Kronologi Sejarah Kerajaan Sunda
Kerajaan
Sunda (669-1579 M), menurut naskah Wangsakerta merupakan kerajaan yang
berdiri menggantikan kerajaan Tarumanagara. Kerajaan Sunda didirikan
oleh Tarusbawa pada tahun 591 Caka Sunda (669 M). Menurut sumber
sejarah primer yang berasal dari abad ke-16, kerajaan ini merupakan
suatu kerajaan yang meliputi wilayah yang sekarang menjadi Provinsi
Banten, Jakarta, Provinsi Jawa Barat , dan bagian barat Provinsi Jawa
Tengah.
Berdasarkan
naskah kuno primer Bujangga Manik (yang menceriterakan perjalanan
Bujangga Manik, seorang pendeta Hindu Sunda yang mengunjungi
tempat-tempat suci agama Hindu di Pulau Jawa dan Bali pada awal abad
ke-16), yang saat ini disimpan pada Perpustakaan Boedlian, Oxford
University, Inggris sejak tahun 1627), batas Kerajaan Sunda di sebelah
timur adalah Ci Pamali ("Sungai Pamali", sekarang disebut sebagai Kali
Brebes) dan Ci Serayu (yang saat ini disebut Kali Serayu) di Provinsi
Jawa Tengah.
Tome
Pires (1513) dalam catatan perjalanannya, Suma Oriental (1513 – 1515),
menyebutkan batas wilayah Kerajaan Sunda di sebelah timur sebagai
berikut: “Sementara
orang menegaskan bahwa kerajaan Sunda meliputi setengah pulau Jawa.

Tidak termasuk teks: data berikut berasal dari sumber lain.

(** * Redfin land-sales pipeline: acquisition ledger and price-per-acre aggregation

  A shallow embedding of the JavaScript sources of the Redfin automation
  (the batch downloader [downloadRedfinData], its helpers in [utils.js],
  the single-query script [simpleDownload.js], and the CSV processor with
  [processRecord], [categorizeLotSize], [generateMarketMatrix],
  [calculateMedian] and [calculatePercentile]).

  Conventions of the embedding.
  - A JavaScript number is an exact rational ([Q]).  Comparisons against the
    literals of the source are exact on finite doubles; sums, products and
    quotients are the real-number results, without binary64 rounding.  The
    value [NaN] (and [undefined]) is [None] wherever the code can produce it.
    The figures that the statements quote are evaluated on binary64 as well
    (module [Binary64]).
  - A plain object used as a dictionary is a finite map ([gmap]) on its own
    string keys; names inherited from [Object.prototype] are not modelled.
  - An [await] is a sequential call; what the browser, the clock and the
    network answer is supplied by an explicit environment record. *)

From Stdlib Require Import Ascii String QArith Qround Qabs Qpower Lqa Lia PrimFloat.
From stdpp Require Import base option list strings gmap sorting pretty.

(** ** Built-ins of the language *)

Module JS.

(** [ToBoolean] on a string: only the empty string is falsy. *)
Definition truthy (s : string) : bool :=
  match s with EmptyString => false | _ => true end.

(** [a || b] where [a] may be [undefined] (a missing property) and [b] is the
    fallback that is evaluated when [a] is falsy. *)
Definition or_else (a : option string) (b : string) : string :=
  match a with
  | Some s => if truthy s then s else b
  | None => b
  end.

(** [ToBoolean] on a number: [NaN] and zero are falsy. *)
Definition truthy_num (x : option Q) : bool :=
  match x with
  | Some q => negb (Qeq_bool q 0)
  | None => false
  end.

(** [Math.floor] and [Math.ceil]. *)
Definition floor (x : Q) : Z := Qfloor x.
Definition ceil (x : Q) : Z := Qceiling x.

(** [arr[k]] for a numeric index: [undefined] outside the array. *)
Definition index {A} (arr : list A) (k : Z) : option A :=
  if (k <? 0)%Z then None else arr !! Z.to_nat k.

(** *** [parseFloat]

    The argument is trimmed of leading white space, then the longest prefix
    that is a decimal literal (sign, digits, fraction, exponent) is read.
    [None] is [NaN].  Only ASCII white space is recognised, and the token
    [Infinity] is not part of the model (it reads as [NaN] here). *)
Definition is_ws (c : ascii) : bool :=
  match c with
  | " " | "009" | "010" | "011" | "012" | "013" => true
  | _ => false
  end%char.

Definition digit_val (c : ascii) : option N :=
  let n := N_of_ascii c in
  if ((48 <=? n) && (n <=? 57))%N then Some (n - 48)%N else None.

Fixpoint skip_ws (s : string) : string :=
  match s with
  | String c r => if is_ws c then skip_ws r else s
  | EmptyString => s
  end.

(** Reads a maximal run of decimal digits, continuing the value [acc]; also
    returns how many digits were read and the unread rest. *)
Fixpoint digits (s : string) (acc : N) (n : nat) : N * nat * string :=
  match s with
  | String c r =>
      match digit_val c with
      | Some d => digits r (acc * 10 + d)%N (S n)
      | None => (acc, n, s)
      end
  | EmptyString => (acc, n, s)
  end.

Definition read_sign (s : string) : bool * string :=
  match s with
  | String "-" r => (true, r)
  | String "+" r => (false, r)
  | _ => (false, s)
  end.

Definition read_exponent (s : string) : Z :=
  match s with
  | String c r =>
      if (Ascii.eqb c "e" || Ascii.eqb c "E")%char then
        let '(neg, r') := read_sign r in
        let '(ev, ne, _) := digits r' 0%N 0%nat in
        match ne with
        | O => 0%Z
        | S _ => if neg then (- Z.of_N ev)%Z else Z.of_N ev
        end
      else 0%Z
  | EmptyString => 0%Z
  end.

Definition parseFloat (s : string) : option Q :=
  let '(neg, s0) := read_sign (skip_ws s) in
  let '(ip, ni, s1) := digits s0 0%N 0%nat in
  let '(all, nf, s2) :=
    match s1 with
    | String "." r => digits r ip 0%nat
    | _ => (ip, 0%nat, s1)
    end in
  match (ni + nf)%nat with
  | O => None
  | S _ =>
      let e := read_exponent s2 in
      let m := (inject_Z (Z.of_N all) * Qpower 10 (e - Z.of_nat nf)%Z)%Q in
      Some (if neg then (- m)%Q else m)
  end.

(** [parseFloat(x.toFixed(d))]: [toFixed] picks the integer [n] with
    [n / 10^d] closest to the magnitude of [x], the larger one on a tie, and
    prints the sign separately; from [10^21] on it prints the number itself. *)
Definition toFixed (x : Q) (d : nat) : Q :=
  if Qle_bool (Qpower 10 21) (Qabs x) then x
  else
    let scale := Qpower 10 (Z.of_nat d) in
    let n := (inject_Z (Qfloor (Qabs x * scale + (1 # 2))) / scale)%Q in
    if Qle_bool 0 x then n else (- n)%Q.

(** The text consists of decimal digits only. *)
Fixpoint all_digits (s : string) : bool :=
  match s with
  | String c r => match digit_val c with Some _ => all_digits r | None => false end
  | EmptyString => true
  end.

(** *** Strings *)

(** [s.includes(sub)] *)
Fixpoint includes (s sub : string) : bool :=
  if String.prefix sub s then true
  else match s with
       | String _ r => includes r sub
       | EmptyString => false
       end.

Sebagian orang lainnya berkata bahwa Kerajaan Sunda mencakup sepertiga
Pulau Jawa ditambah seperdelapannya lagi. Katanya, keliling Pulau Sunda
tiga ratus legoa. Ujungnya adalah Ci Manuk.'
Menurut
Naskah Wangsakerta, wilayah Kerajaan Sunda mencakup juga daerah yang
saat ini menjadi Provinsi Lampung melalui pernikahan antara keluarga
Kerajaan Sunda dan Lampung. Lampung dipisahkan dari bagian lain
kerajaan Sunda oleh Selat Sunda.
Hubungan Kerajaan Sunda dengan Eropa
Kerajaan
Sunda sudah lama menjalin hubungan dagang dengan bangsa Eropa seperti
Inggris, Perancis dan Portugis. Kerajaan Sunda malah pernah menjalin
hubungan politik dengan bangsa Portugis. Dalam tahun 1522, Kerajaan
Sunda menandatangani Perjanjian Sunda-Portugis yang membolehkan orang
Portugis membangun benteng dan gudang di pelabuhan Sunda Kelapa.
Sebagai imbalannya, Portugis diharuskan memberi bantuan militer kepada
Kerajaan Sunda dalam menghadapi serangan dari Demak dan Cirebon (yang
memisahkan diri dari Kerajaan Sunda).
Sejarah
Sebelum
berdiri sebagai kerajaan yang mandiri, Sunda merupakan bagian dari
Tarumanagara. Raja Tarumanagara yang terakhir, Sri Maharaja
Linggawarman Atmahariwangsa Panunggalan Tirthabumi (memerintah hanya
selama tiga tahun, 666-669 M), menikah dengan Déwi Ganggasari dari
Indraprahasta. Dari Ganggasari, beliau memiliki dua anak, yang keduanya
perempuan. Déwi Manasih, putri sulungnya, menikah dengan Tarusbawa dari
Sunda, sedangkan yang kedua, Sobakancana, menikah dengan Dapuntahyang
Sri Janayasa, yang selanjutnya mendirikan kerajaan Sriwijaya. Setelah
Linggawarman meninggal, kekuasaan Tarumanagara turun kepada menantunya,
Tarusbawa. Hal ini menyebabkan penguasa Galuh, Wretikandayun (612-702)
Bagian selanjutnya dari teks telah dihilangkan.